After all, in 2008 McCain apparently requested–and received–two decades’ worth of Romney tax returns as part of the Veep vetting process.  George Stephanopoulos, George Will, Matthew Dowd Blast Romney for not Releasing Tax Returns, ABC News.com, July 15, 2012 (noting that Romney reportedly provided 23 years of tax returns to the McCain campaign in 2008).

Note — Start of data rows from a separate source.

Lemma EventFilterList_run_counts (self : list addr) (events : list Event) :
  NoDup self →
  ∀ (w : world) (n : Z),
    (∀ a, self !! 0 = Some a → total (objects w a) = n) →
    (∀ i a b, self !! i = Some a → self !! (S i) = Some b →
       total (objects w b) = passing (objects w a)) →
    (∀ a, self !! 0 = Some a →
       total (objects (EventFilterList_run self w events) a)
       = (n + Z.of_nat (length events))%Z)
    ∧ (∀ i a b, self !! i = Some a → self !! (S i) = Some b →
         total (objects (EventFilterList_run self w events) b)
         = passing (objects (EventFilterList_run self w events) a)).
Proof.
  intros Hnd. induction events as [|event events IH]; intros w n Hhead Hchain.
  - simpl. split; [|exact Hchain].
    intros a Ha. rewrite (Hhead a Ha). lia.
  - rewrite EventFilterList_run_cons.
    destruct (EventFilterList_call_counts self event Hnd w) as (_ & Hhead1 & Hchain1).
    set (w1 := (EventFilterList___call__ self event w).1) in *.
    destruct (IH w1 (n + 1)%Z) as [Hhead' Hchain'].
    + intros a Ha. rewrite (Hhead1 a Ha), (Hhead a Ha). reflexivity.
    + intros i a b Ha Hb. specialize (Hchain1 i a b Ha Hb).
      specialize (Hchain i a b Ha Hb). lia.
    + split; [|exact Hchain'].
      intros a Ha. rewrite (Hhead' a Ha). cbn [length]. lia.
Qed.

(** C4 (as amended).  In an [EventFilterList] of [N] pairwise distinct stage
    objects whose counters start at zero, after any sequence of events, each
    submitted once to the list, the [total] of the first stage is the number
    of events submitted and the [total] of every later stage is the
    [passing] of the stage before it. *)
Theorem cut_flow_chain (self : list addr) (w : world) (events : list Event) :
  NoDup self →
  (∀ a, a ∈ self → total (objects w a) = 0%Z ∧ passing (objects w a) = 0%Z) →
  (∀ a, self !! 0 = Some a →
     total (objects (EventFilterList_run self w events) a)
     = Z.of_nat (length events))
  ∧ (∀ i a b, self !! i = Some a → self !! (S i) = Some b →
       total (objects (EventFilterList_run self w events) b)
       = passing (objects (EventFilterList_run self w events) a)).
Proof.
  intros Hnd Hzero.
  apply (EventFilterList_run_counts self events Hnd w 0%Z).
  - intros a Ha. apply Hzero, list_elem_of_lookup. eauto.
  - intros i a b Ha Hb.
    destruct (Hzero a) as [_ ->]; [apply list_elem_of_lookup; eauto|].
    destruct (Hzero b) as [-> _]; [apply list_elem_of_lookup; eauto|].
    reflexivity.
Qed.

(** * Further properties *)

(** ** What Filter.add and FilterList.merge return *)

(** [Filter.add], and with it [f1 + f2], never evaluates to a filter: it
    raises or it evaluates to [None]. *)
Theorem Filter_add_raises_or_None (left right : Filter) (self other : pyval) :
  (raised (Filter_add left right) ∨ Filter_add left right = Return PyNone)
  ∧ (raised (Filter___add__ self other) ∨ Filter___add__ self other = Return PyNone).
Proof.
  split.
  - destruct (Filter_add left right) as [v|e] eqn:Hadd; [right|left; exact I].
    apply Filter_add_Return_None in Hadd. congruence.
  - destruct (Filter___add__ self other) as [v|e] eqn:Hadd; [right|left; exact I].
    apply Filter___add___Return_None in Hadd. congruence.
Qed.
(** * jira-csv: field resolution, export loop and credential file

    A shallow embedding of [export_issues_with_specific_fields.py] and
    [credentials.py], with the properties of the field resolver, of the
    paginated export loop and of the credential file proved about it.

    Layout:
    - [Py]              the Python values, exceptions and built-ins used;
    - [Resolver]        the three extraction strategies, [get_field_values];
    - [MultipleChoice], [Cascading], [FieldValues]
                        the properties of the resolver;
    - [Flattener]       the flattener the resolver is given;
    - [Pipeline]        [export_issues]: its names and its page loop;
    - [Heap]            the resolver over a store of shared objects;
    - [Config]          [credentials.py] over a model of the ini file. *)

From Stdlib Require Import ZArith List String Ascii Bool Lia.
From Stdlib Require Import SpecFloat DecimalString.
From stdpp Require Import base list strings gmap.

Local Open Scope string_scope.
Local Open Scope list_scope.

(** ** Python values and built-ins *)

Module Py.

(** The exceptions the modelled code can raise. *)
Inductive exn : Type :=
| AttributeError   (* [x.get] on an object without [get]; [x.split] likewise *)
| TypeError        (* [sub in None]; [str.join] over a non-string item *)
| ValueError       (* configparser: invalid interpolation syntax *)
| SystemError      (* the interpreter's own: an address that holds no object *)
| KeyError         (* [d[key]] without the key *)
| NameError        (* a name bound neither in the module nor in builtins *)
| MissingSectionHeaderError   (* configparser: an option before any section *)
| DuplicateSectionError       (* configparser, strict: a section twice *)
| DuplicateOptionError        (* configparser, strict: an option twice *)
| ParsingError                (* configparser: lines that are no options *)
| InterpolationSyntaxError    (* configparser: a stray [%] in a value read *)
| InterpolationMissingOptionError  (* configparser: [%(name)s], no [name] *)
| InterpolationDepthError.    (* configparser: references nested too deep *)

(** The outcome of a Python call: a returned value or a raised exception. *)
Inductive result (A : Type) : Type :=
| Ok (a : A)
| Raise (e : exn).
Arguments Ok {A} a.
Arguments Raise {A} e.

#[global] Instance result_ret : MRet result := fun A a => Ok a.
#[global] Instance result_bind : MBind result := fun A B f m =>
  match m with
  | Ok a => f a
  | Raise e => Raise e
  end.
(** What [json.loads] builds, which is what [issue.raw] holds: [None],
    [bool], [int], [float], [str], [list], and [dict] with string keys.  A
    dict keeps its insertion order, so it is an association list; [dict_get]
    below reads the first binding of a key (a Python dict has one at most). *)
#[local] Unset Elimination Schemes.
Inductive value : Type :=
| VNone
| VBool (b : bool)
| VInt (z : Z)
| VFloat (f : spec_float)
| VStr (s : string)
| VList (items : list value)
| VDict (kvs : list (string * value)).
#[local] Set Elimination Schemes.

Definition dict : Type := list (string * value).

(** [key in d] / [d[key]] on the association list. *)
Fixpoint dict_lookup {A} (d : list (string * A)) (key : string) : option A :=
  match d with
  | [] => None
  | (k, v) :: d' => if String.eqb k key then Some v else dict_lookup d' key
  end.

(** [d.get(key)] on a dict: the value, or [None]. *)
Definition dict_get (d : dict) (key : string) : value :=
  match dict_lookup d key with
  | Some v => v
  | None => VNone
  end.

(** [d[key] = v]: replaces the value of an existing key in place, else
    appends the binding. *)
Fixpoint dict_set (d : dict) (key : string) (v : value) : dict :=
  match d with
  | [] => [(key, v)]
  | (k, w) :: d' =>
      if String.eqb k key then (k, v) :: d' else (k, w) :: dict_set d' key v
  end.

(** [x.get(key)] on an arbitrary object: only a dict has the method. *)
Definition py_get (x : value) (key : string) : result value :=
  match x with
  | VDict kvs => Ok (dict_get kvs key)
  | _ => Raise AttributeError
  end.
(** No canonical column name is carried by two columns. *)
Definition unambiguous (df : DataFrame) : Prop :=
  forall c, In c REQUIRED_COLS -> getitem c df <> Raise AttributeError.

(** The key of a row of [df.values.tolist()]: its first three cells. *)
Definition row_key (row : list cell) : key3 :=
  (nth 0 row CNaN, nth 1 row CNaN, nth 2 row CNaN).

(** The keys of the rows of a normalised table. *)
Definition table_keys (d : DataFrame) : result (list key3) :=
  en <- getitem COL_EN d ;;
  zh <- getitem COL_ZH d ;;
  ab <- getitem COL_ABBR d ;;
  Ok (zip3 en zh ab).

(** The pairs of an extracted row and a table row in conflict, and the
    example of the diff engine. *)
Definition same_en_other_zh (p : triple * triple) : bool :=
  str_eqb (t_en (fst p)) (t_en (snd p)) && negb (str_eqb (t_zh (fst p)) (t_zh (snd p))).

Definition same_zh_other_en (p : triple * triple) : bool :=
  str_eqb (t_zh (fst p)) (t_zh (snd p)) && negb (str_eqb (t_en (fst p)) (t_en (snd p))).

Definition diff_example_table : list triple :=
  Eval vm_compute in [(u "A", u "甲", [])].
Definition diff_example_extracted : list triple :=
  Eval vm_compute in [(u "A", u "甲", []); (u "A", u "乙", [])].
Definition diff_example_result : list triple * list conflict :=
  Eval vm_compute in
  ([(u "A", u "乙", [])], [EnglishSame (u "A") (u "乙") (u "甲") [] []]).

(** Examples: a one-record table, a page, and a table with two rows of the
    same key that differ in the variant column. *)
Definition ct_zh : str := Eval vm_compute in u "電腦斷層".
Definition ct_row : term := Eval vm_compute in mkTerm (u "CT") ct_zh [] ZH_EN_ABBR [].
Definition ct_text : str := Eval vm_compute in u "CT".
Definition ct_options : plus_options :=
  mkPlusOptions (mkOcr false 5 false) true true 80.

Definition example_frame : DataFrame :=
  Eval vm_compute in
  mkDF [0; 1; 2]%Z
    [(COL_EN, [CStr (u "CT"); CStr (u "CT"); CStr (u "MRI")]);
     (COL_ZH, [CStr ct_zh; CStr ct_zh; CStr (u "磁振造影")]);
     (COL_VARIANT, [CStr (u "C.T."); CStr (u "CT scan"); CNaN])].

(** ** Runs of a character class

    What [re.sub] and [re.split] compute for a pattern [p+], written as
    one pass over the text: the facts about [normalize_text] and
    [split_variants] are proved through these. *)

(** Every maximal run of [p] replaced by [repl]; [in_run] tells that the
    previous character was in [p]. *)
Fixpoint squeeze (p : cset) (repl : str) (in_run : bool) (s : str) : str :=
  match s with
  | [] => []
  | x :: s' =>
      if cset_mem p x then
        if in_run then squeeze p repl true s' else repl ++ squeeze p repl true s'
      else x :: squeeze p repl false s'
  end.

(** The pieces between the maximal runs of [p]; [cur] holds the current
    piece, last character first. *)
Fixpoint split_runs (p : cset) (in_run : bool) (cur : str) (s : str) : list str :=
  match s with
  | [] => [rev cur]
  | x :: s' =>
      if cset_mem p x then
        if in_run then split_runs p true [] s' else rev cur :: split_runs p true [] s'
      else split_runs p false (x :: cur) s'
  end.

The fact that McCain commented today that his choice of Sarah Palin over Romney had nothing to do with anything on the returns but rather with Palin’s superior candidacy is irrelevant, since we cannot know whether the campaign could or did make a thorough analysis of those returns or how they weighed any issues they saw (or didn’t see).  See  McCain: Palin was better VP choice than Romney in 2008, CNN, July 17, 2012.   What any voter can reasonably say is this:  If it was reasonable for McCain to view more than a couple of years of tax returns to reach an assessment of potential issues that might affect the electibility of the man (presumably issues relating to character, honesty, business and investment skills, philosophy, and patriotism), then it is also reasonable for American voters to do the same.